Hydroxyacetone
- Names: Preferred IUPAC name 1-Hydroxyacetone

Identifiers
- CAS Number: 116-09-6;
- 3D model (JSmol): Interactive image;
- Beilstein Reference: 605368
- ChemSpider: 21106125;
- ECHA InfoCard: 100.003.750
- EC Number: 204-124-8;
- PubChem CID: 8299;
- UNII: 7I7YM0835W;
- CompTox Dashboard (EPA): DTXSID8051590 ;

Properties
- Chemical formula: C_{3}H_{6}O_{2}
- Molar mass: 74.079 g·mol^{−1}
- Appearance: Colorless liquid
- Odor: Sweet
- Density: 1.059 g/cm^{3}
- Melting point: −17 °C (1 °F; 256 K)
- Boiling point: 145–146 °C (293–295 °F; 418–419 K)
- Vapor pressure: 7.5 hPa at 20 °C
- Refractive index (n_{D}): 1.415
- Hazards: GHS labelling:
- Hazard statements: H226
- Flash point: 56 °C (closed cup)
- Explosive limits: Upper limit: 14.9%(V) Lower limit: 3%(V)
- LD_{50} (median dose): 2200 mg/kg (rat, oral)

= Hydroxyacetone =

Hydroxyacetone, also known as acetol, is the organic chemical with the formula CH_{3}C(O)CH_{2}OH. It consists of a primary alcohol substituent on acetone. It is an α-hydroxyketone, also called a ketol, and is the simplest hydroxy ketone structure. It is a colorless, distillable liquid.

==Preparation==
It is produced commercially by dehydration of glycerol.

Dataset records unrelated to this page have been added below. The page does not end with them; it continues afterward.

Definition request (params : gmap string Py.value) (models : list string)
    (sharedkey : option SharedKey.t) (allow_downgrade : bool) : self :=
  mk None allow_downgrade alice "alice#7" sharedkey "a dragon" params models false None
     false false None.

Definition styled (name : string) (params : gmap string Py.value) : self :=
  mk (Some name) false alice "alice#7" None "a dragon" params ["A"] false None
     false false None.

Definition start (s : self) : world := World s [].

Definition key_unlimited : SharedKey.t := SharedKey.mk "key-free" (-1).

(** Models A and B, one text of 210 tokens: 50 kudos. *)
Definition long_job : gmap string Py.value :=
  <["n" := Py.Int 1]> (<["max_length" := Py.Int 210]> ∅).

(** A waiting prompt that still owes three texts, alone in the queue. *)
Definition pending : TextWaitingPrompt.t :=
  TextWaitingPrompt.mk "wp-1" 7 ["A"] "a dragon" ∅ 3 80 false true None.

Definition queue : TextAsyncStatus.database :=
  TextAsyncStatus.Database (<["wp-1" := pending]> ∅) 1 (fun _ => true) (fun _ => [0; 0; 0]) (3, 10).

(** A status that shows the texts still owed and whether a worker can serve. *)
Definition show_status (wp : TextWaitingPrompt.t) (request_avg : Q) (has_valid_workers : bool)
    (wp_queue_stats : list Z) (active_worker_count : Z * Z) : gmap string Py.value :=
  <["waiting" := Py.Int (TextWaitingPrompt.n wp)]>
    (<["is_possible" := Py.Bool has_valid_workers]> ∅).

Definition accounts : gmap string User.t := <["7" := alice]> ∅.

Definition trust (u : User.t) (trusted : bool) : User.t :=
  User.mk (User.id u) (User.kudos u) trusted.

Definition credit (u : User.t) (amount : Z) (action : string) : User.t :=
  User.mk (User.id u) (User.kudos u + inject_Z amount)%Q (User.trusted u).

End Examples.

(** ** More concrete requests *)

Module Cases.
Import TextAsyncGenerate.




(** An image style, a collection without styles and a style of alice's own. *)
Definition portrait : Style.t :=
  Style.mk "style-3" "image" "{p}, oil on canvas" ∅ false 0 Examples.bob None.

Definition nothing : StyleCollection.t := StyleCollection.mk "collection-0" "text" [] 0.

Definition diary : Style.t :=
  Style.mk "style-4" "text" "Dear diary, {p}" (<["max_length" := Py.Int 200]> ∅) false 9
    Examples.alice None.

Definition gallery_styles (name : string) : result style_obj :=
  if String.eqb name "portrait" then Return (IsStyle portrait)
  else if String.eqb name "nothing" then Return (IsCollection nothing)
  else if String.eqb name "diary" then Return (IsStyle diary)
  else Examples.styles_by_name name.

(** The horde of the examples with these styles added. *)
Definition gallery : env := {|
  get_text_model_multiplier := get_text_model_multiplier Examples.horde;
  new_waiting_prompt := new_waiting_prompt Examples.horde;
  count_active_workers := count_active_workers Examples.horde;
  retrieve_totals := retrieve_totals Examples.horde;
  require_upfront_kudos := require_upfront_kudos Examples.horde;
  downgrade := downgrade Examples.horde;
  is_job_within_limits := is_job_within_limits Examples.horde;
  resolve_style := gallery_styles;
  shuffle := shuffle Examples.horde;
  get_model_names := get_model_names Examples.horde;
  format_with_suffixes := format_with_suffixes Examples.horde
|}.


End Cases.

(** ** Notions the further properties are stated with *)


(** A character that is not a brace. *)
Definition no_brace (c : ascii) : bool := negb (Ascii.eqb c "{" || Ascii.eqb c "}").

(** ** [TextAsyncGenerate.post] *)

Module GeneratePost.
Import TextAsyncGenerate.

(** Lines 164-168. *)
Definition get_size_too_big_message : string :=
  "Warning: No available workers can fulfill this request. It will expire in 20 minutes. "
  ++ "Consider reducing the amount of tokens to generate.".

Section Post.
(** [GenerateTemplate.post], which validates the request, builds the waiting
    prompt and leaves the kudos of the request in [self.kudos]: here it
    returns them. *)
Variable super_post : M Q.
(** [self.args.dry_run], [database.wp_has_valid_workers] and
    [settings.mode_raid()]. *)
Variable dry_run : bool.
Variable wp_has_valid_workers : TextWaitingPrompt.t -> bool.
Variable mode_raid : bool.

(** Lines 75-93.  An exception of the parent's [post] goes through: the
    handler of [KeyError] logs it and raises it again. *)
Definition post : M (gmap string Py.value * Z) :=
  kudos ← super_post;
  if dry_run then
    let ret_dict : gmap string Py.value := {["kudos" := Py.Int (Py.round_half_even kudos)]} in
    mret (ret_dict, 200)
  else
    wp ← the_wp;
    let ret_dict : gmap string Py.value :=
      <["kudos" := Py.Int (Py.round_half_even kudos)]>
        {["id" := Py.Str (TextWaitingPrompt.id wp)]} in
    let ret_dict :=
      if negb (wp_has_valid_workers wp) && negb mode_raid
      then <["message" := Py.Str get_size_too_big_message]> ret_dict
      else ret_dict in
    mret (ret_dict, 202).
End Post.

End GeneratePost.

(** * Properties *)

(** ** Numbers *)

Lemma gt_true (a b : Q) : Py.gt a b = true <-> (b < a)%Q.
Proof.
  unfold Py.gt. rewrite negb_true_iff. split.
  - intros H. apply Qnot_le_lt. intros Hle.
    apply Qle_bool_iff in Hle. congruence.
  - intros H. destruct (Qle_bool a b) eqn:Hb; [|reflexivity].
    apply Qle_bool_iff in Hb. exfalso. exact (Qlt_not_le _ _ H Hb).
Qed.

Lemma gt_false (a b : Q) : Py.gt a b = false <-> (a <= b)%Q.
Proof.
  unfold Py.gt. rewrite negb_false_iff. apply Qle_bool_iff.
Qed.

Lemma round_half_even_comp (x y : Q) : (x == y)%Q -> Py.round_half_even x = Py.round_half_even y.
Proof.
  intros H. unfold Py.round_half_even.
  rewrite (Qfloor_comp _ _ H).
  assert (Hc : ((x - inject_Z (Qfloor y) ?= 1 # 2) = (y - inject_Z (Qfloor y) ?= 1 # 2))%Q)
    by (rewrite H; reflexivity).
  rewrite Hc. reflexivity.
Qed.

Lemma round2_comp (x y : Q) : (x == y)%Q -> Py.round2 x = Py.round2 y.
Proof.
  intros H. unfold Py.round2.
  rewrite (round_half_even_comp (x * 100) (y * 100)); [reflexivity|].
  rewrite H. reflexivity.
Qed.

(** ** The highest multiplier *)

Section HighestMultiplier.
Variable mult : string -> Q.

Lemma highest_multiplier_from_ge (models : list string) (h : Q) :
  (h <= highest_multiplier_from mult h models)%Q.
Proof.
  revert h. induction models as [|m rest IH]; intros h; simpl.
  - apply Qle_refl.
  - destruct (Py.gt (mult m) h) eqn:Hgt.
    + apply gt_true in Hgt. eapply Qle_trans; [|apply IH]. apply Qlt_le_weak, Hgt.
    + apply IH.
Qed.

Lemma highest_multiplier_from_upper (models : list string) (h : Q) (m : string) :
  In m models -> (mult m <= highest_multiplier_from mult h models)%Q.
Proof.
  revert h. induction models as [|m' rest IH]; intros h Hin; simpl in *.
  - contradiction.
  - destruct Hin as [-> | Hin]; [|apply IH, Hin].
    destruct (Py.gt (mult m) h) eqn:Hgt.
    + apply highest_multiplier_from_ge.
    + apply gt_false in Hgt. eapply Qle_trans; [exact Hgt|].
      apply highest_multiplier_from_ge.
Qed.

Lemma highest_multiplier_from_attained (models : list string) (h : Q) :
  highest_multiplier_from mult h models = h \/
  exists m, In m models /\ highest_multiplier_from mult h models = mult m.
Proof.
  revert h. induction models as [|m rest IH]; intros h; simpl.
  - left; reflexivity.
  - destruct (IH (if Py.gt (mult m) h then mult m else h)) as [Heq | [m' [Hin Heq]]].
    + rewrite Heq. destruct (Py.gt (mult m) h); [right; exists m; auto | left; reflexivity].
    + right. exists m'. auto.
Qed.







End HighestMultiplier.

(** ** C1: the required kudos *)

Section RequiredKudosOfJob.
Import TextAsyncGenerate.
Variable E : env.


End RequiredKudosOfJob.


(** No model, five texts of 80 tokens: 100 kudos. *)
Example required_kudos_any_model :
  let s := Examples.request (<["n" := Py.Int 5]> (<["max_length" := Py.Int 80]> ∅)) [] None false in
  TextAsyncGenerate.kudos_required_of Examples.horde s
    (TextAsyncGenerate.new_waiting_prompt Examples.horde s) = 100%Q.
Proof. reflexivity. Qed.

(** Python rounds halves to the even neighbour. *)
Example round2_half_even : Py.round2 (1 # 8) = (12 # 100)%Q /\ Py.round2 (3 # 8) = (38 # 100)%Q.
Proof. split; reflexivity. Qed.

(** ** The admission of a job *)

Section Admission.
Import TextAsyncGenerate.
Variable E : env.

Ltac run :=
  cbv [sharedkey_kudos_check upfront_kudos_check sharedkey_limits_check
       wp_delete wp_downgrade the_wp get modify raise log lift
       mbind mret M_bind M_ret deleted built];
  cbn [this effects fst snd].

Ltac proj :=
  cbn [built deleted this effects set_wp set_downgrade_wp_priority
       args_style args_allow_downgrade user username sharedkey prompt params
       models nsfw existing_style style_kudos downgrade_wp_priority wp] in *.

Hydroxyacetone is commercially available, but it also may be synthesized on a laboratory scale by a substitution reaction on bromoacetone.

==Reactions==
It undergoes rapid polymerization, including forming a hemiacetal cyclic dimer. Under alkaline conditions, it undergoes a rapid aldol condensation.

Hydroxyacetone can be produced by degradation of various sugars. In foods, it is formed by the Maillard reaction. It reacts further to form other compounds with various aromas. As such it finds some use as a flavoring.

==See also==
- Acyloin, the simplest secondary α-hydroxy ketone.